PROVIDED RECORDS:
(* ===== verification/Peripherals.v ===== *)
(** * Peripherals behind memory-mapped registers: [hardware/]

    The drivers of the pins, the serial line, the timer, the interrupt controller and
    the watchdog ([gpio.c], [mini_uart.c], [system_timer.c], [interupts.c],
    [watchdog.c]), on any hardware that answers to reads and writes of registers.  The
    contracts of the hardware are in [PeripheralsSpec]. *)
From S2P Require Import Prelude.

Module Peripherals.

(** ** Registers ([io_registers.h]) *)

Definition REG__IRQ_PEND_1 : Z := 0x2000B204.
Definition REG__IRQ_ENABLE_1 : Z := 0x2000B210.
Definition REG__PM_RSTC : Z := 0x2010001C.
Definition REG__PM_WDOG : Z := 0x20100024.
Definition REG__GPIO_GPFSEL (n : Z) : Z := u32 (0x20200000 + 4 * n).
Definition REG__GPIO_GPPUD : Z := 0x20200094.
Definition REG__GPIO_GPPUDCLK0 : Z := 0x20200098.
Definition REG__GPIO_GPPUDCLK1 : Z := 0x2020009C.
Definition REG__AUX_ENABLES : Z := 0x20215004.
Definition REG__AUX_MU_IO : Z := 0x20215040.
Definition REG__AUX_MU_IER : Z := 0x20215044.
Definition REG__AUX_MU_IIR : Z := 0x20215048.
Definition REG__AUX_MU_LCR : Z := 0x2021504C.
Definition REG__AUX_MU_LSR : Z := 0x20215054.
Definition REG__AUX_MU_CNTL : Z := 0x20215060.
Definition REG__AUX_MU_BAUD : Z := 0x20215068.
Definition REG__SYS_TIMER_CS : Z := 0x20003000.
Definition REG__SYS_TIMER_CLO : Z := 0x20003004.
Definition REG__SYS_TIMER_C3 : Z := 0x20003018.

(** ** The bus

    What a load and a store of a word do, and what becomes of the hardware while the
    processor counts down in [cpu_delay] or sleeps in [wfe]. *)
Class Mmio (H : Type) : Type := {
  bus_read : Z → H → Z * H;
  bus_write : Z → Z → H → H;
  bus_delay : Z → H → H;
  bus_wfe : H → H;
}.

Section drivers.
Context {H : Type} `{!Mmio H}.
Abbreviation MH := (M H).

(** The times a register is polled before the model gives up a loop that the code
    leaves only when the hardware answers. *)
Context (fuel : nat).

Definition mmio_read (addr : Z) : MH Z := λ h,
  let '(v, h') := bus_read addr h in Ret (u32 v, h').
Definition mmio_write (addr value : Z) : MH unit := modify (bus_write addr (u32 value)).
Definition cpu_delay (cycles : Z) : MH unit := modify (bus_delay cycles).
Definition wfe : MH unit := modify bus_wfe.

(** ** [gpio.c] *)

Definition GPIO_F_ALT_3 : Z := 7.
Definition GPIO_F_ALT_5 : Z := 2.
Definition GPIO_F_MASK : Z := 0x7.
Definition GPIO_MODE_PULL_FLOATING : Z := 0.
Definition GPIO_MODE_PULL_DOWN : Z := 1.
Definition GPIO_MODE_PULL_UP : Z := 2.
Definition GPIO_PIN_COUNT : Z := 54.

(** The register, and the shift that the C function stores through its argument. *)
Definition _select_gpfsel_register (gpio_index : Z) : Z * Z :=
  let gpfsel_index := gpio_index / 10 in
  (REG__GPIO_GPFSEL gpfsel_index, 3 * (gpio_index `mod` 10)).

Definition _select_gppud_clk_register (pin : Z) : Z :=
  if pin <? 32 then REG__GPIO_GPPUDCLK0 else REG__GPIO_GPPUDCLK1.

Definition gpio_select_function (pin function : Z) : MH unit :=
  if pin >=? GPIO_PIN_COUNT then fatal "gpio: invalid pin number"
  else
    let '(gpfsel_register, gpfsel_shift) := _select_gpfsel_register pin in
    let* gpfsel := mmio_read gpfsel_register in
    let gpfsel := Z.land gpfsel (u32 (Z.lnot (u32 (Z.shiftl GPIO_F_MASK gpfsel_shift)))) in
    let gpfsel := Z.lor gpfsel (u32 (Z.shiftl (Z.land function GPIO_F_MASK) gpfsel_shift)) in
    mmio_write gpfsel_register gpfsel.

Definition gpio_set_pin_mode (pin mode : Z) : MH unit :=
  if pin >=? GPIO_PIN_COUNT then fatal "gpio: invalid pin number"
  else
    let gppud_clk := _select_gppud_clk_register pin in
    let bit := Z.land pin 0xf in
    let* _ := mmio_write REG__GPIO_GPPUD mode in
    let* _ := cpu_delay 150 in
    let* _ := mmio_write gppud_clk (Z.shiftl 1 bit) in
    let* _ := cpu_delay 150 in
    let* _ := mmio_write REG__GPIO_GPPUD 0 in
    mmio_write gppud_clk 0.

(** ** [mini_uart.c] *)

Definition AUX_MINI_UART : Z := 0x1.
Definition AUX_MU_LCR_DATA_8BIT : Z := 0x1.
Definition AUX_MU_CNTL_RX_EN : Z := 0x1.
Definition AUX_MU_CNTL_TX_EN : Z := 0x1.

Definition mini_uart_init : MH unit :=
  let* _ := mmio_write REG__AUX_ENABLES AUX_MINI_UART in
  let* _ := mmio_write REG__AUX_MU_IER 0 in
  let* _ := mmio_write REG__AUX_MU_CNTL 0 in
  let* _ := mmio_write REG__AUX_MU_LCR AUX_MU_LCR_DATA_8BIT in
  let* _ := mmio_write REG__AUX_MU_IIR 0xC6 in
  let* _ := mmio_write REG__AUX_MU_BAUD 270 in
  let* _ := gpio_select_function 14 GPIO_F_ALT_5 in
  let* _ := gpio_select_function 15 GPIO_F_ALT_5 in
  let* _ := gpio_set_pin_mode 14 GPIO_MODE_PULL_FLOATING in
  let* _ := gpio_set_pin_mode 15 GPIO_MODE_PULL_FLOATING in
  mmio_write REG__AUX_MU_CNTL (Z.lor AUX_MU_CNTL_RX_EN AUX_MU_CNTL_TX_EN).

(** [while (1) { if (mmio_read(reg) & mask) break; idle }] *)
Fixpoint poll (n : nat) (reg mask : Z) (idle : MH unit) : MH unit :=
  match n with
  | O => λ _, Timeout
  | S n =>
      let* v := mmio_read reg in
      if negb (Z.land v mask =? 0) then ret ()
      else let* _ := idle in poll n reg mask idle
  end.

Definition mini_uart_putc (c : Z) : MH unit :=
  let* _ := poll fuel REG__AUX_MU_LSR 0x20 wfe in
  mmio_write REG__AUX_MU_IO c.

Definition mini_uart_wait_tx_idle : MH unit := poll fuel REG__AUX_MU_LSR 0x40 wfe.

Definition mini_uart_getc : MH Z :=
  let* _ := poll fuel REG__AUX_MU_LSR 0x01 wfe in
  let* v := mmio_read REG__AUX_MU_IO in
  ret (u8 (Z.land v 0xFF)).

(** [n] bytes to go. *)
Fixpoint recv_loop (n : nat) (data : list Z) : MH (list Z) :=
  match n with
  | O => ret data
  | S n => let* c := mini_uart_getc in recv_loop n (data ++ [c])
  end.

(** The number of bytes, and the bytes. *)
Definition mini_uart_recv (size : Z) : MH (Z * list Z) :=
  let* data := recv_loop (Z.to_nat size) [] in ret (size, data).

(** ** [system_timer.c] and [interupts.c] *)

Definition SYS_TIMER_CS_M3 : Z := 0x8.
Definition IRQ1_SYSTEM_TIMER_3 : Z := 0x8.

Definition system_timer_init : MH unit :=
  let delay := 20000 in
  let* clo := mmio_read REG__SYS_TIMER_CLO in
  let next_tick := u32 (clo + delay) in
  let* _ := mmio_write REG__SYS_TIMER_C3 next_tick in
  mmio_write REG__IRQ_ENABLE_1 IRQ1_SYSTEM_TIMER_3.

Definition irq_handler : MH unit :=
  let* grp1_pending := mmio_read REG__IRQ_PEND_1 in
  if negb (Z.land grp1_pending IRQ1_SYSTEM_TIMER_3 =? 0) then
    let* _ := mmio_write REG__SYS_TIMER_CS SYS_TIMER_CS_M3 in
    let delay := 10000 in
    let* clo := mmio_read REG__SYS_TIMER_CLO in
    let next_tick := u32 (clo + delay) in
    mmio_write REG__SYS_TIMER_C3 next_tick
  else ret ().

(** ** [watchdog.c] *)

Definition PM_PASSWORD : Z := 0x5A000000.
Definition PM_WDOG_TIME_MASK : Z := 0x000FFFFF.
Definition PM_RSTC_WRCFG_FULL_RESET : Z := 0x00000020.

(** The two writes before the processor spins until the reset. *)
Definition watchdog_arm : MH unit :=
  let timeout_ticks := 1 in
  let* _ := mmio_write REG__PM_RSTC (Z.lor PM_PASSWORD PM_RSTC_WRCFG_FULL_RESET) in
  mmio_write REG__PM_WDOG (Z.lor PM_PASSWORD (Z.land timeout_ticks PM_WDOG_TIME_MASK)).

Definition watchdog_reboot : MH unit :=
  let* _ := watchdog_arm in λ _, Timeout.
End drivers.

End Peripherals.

HOW TO COMPLETE THIS TASK: When the line with "(** [n] bytes to go. *)" is reached in the data above, begin copying, and stop after the line with "let delay := 10000 in"; copy each line exactly, both ends included.

THE COMPLETED TASK:
(** [n] bytes to go. *)
Fixpoint recv_loop (n : nat) (data : list Z) : MH (list Z) :=
  match n with
  | O => ret data
  | S n => let* c := mini_uart_getc in recv_loop n (data ++ [c])
  end.

(** The number of bytes, and the bytes. *)
Definition mini_uart_recv (size : Z) : MH (Z * list Z) :=
  let* data := recv_loop (Z.to_nat size) [] in ret (size, data).

(** ** [system_timer.c] and [interupts.c] *)

Definition SYS_TIMER_CS_M3 : Z := 0x8.
Definition IRQ1_SYSTEM_TIMER_3 : Z := 0x8.

Definition system_timer_init : MH unit :=
  let delay := 20000 in
  let* clo := mmio_read REG__SYS_TIMER_CLO in
  let next_tick := u32 (clo + delay) in
  let* _ := mmio_write REG__SYS_TIMER_C3 next_tick in
  mmio_write REG__IRQ_ENABLE_1 IRQ1_SYSTEM_TIMER_3.

Definition irq_handler : MH unit :=
  let* grp1_pending := mmio_read REG__IRQ_PEND_1 in
  if negb (Z.land grp1_pending IRQ1_SYSTEM_TIMER_3 =? 0) then
    let* _ := mmio_write REG__SYS_TIMER_CS SYS_TIMER_CS_M3 in
    let delay := 10000 in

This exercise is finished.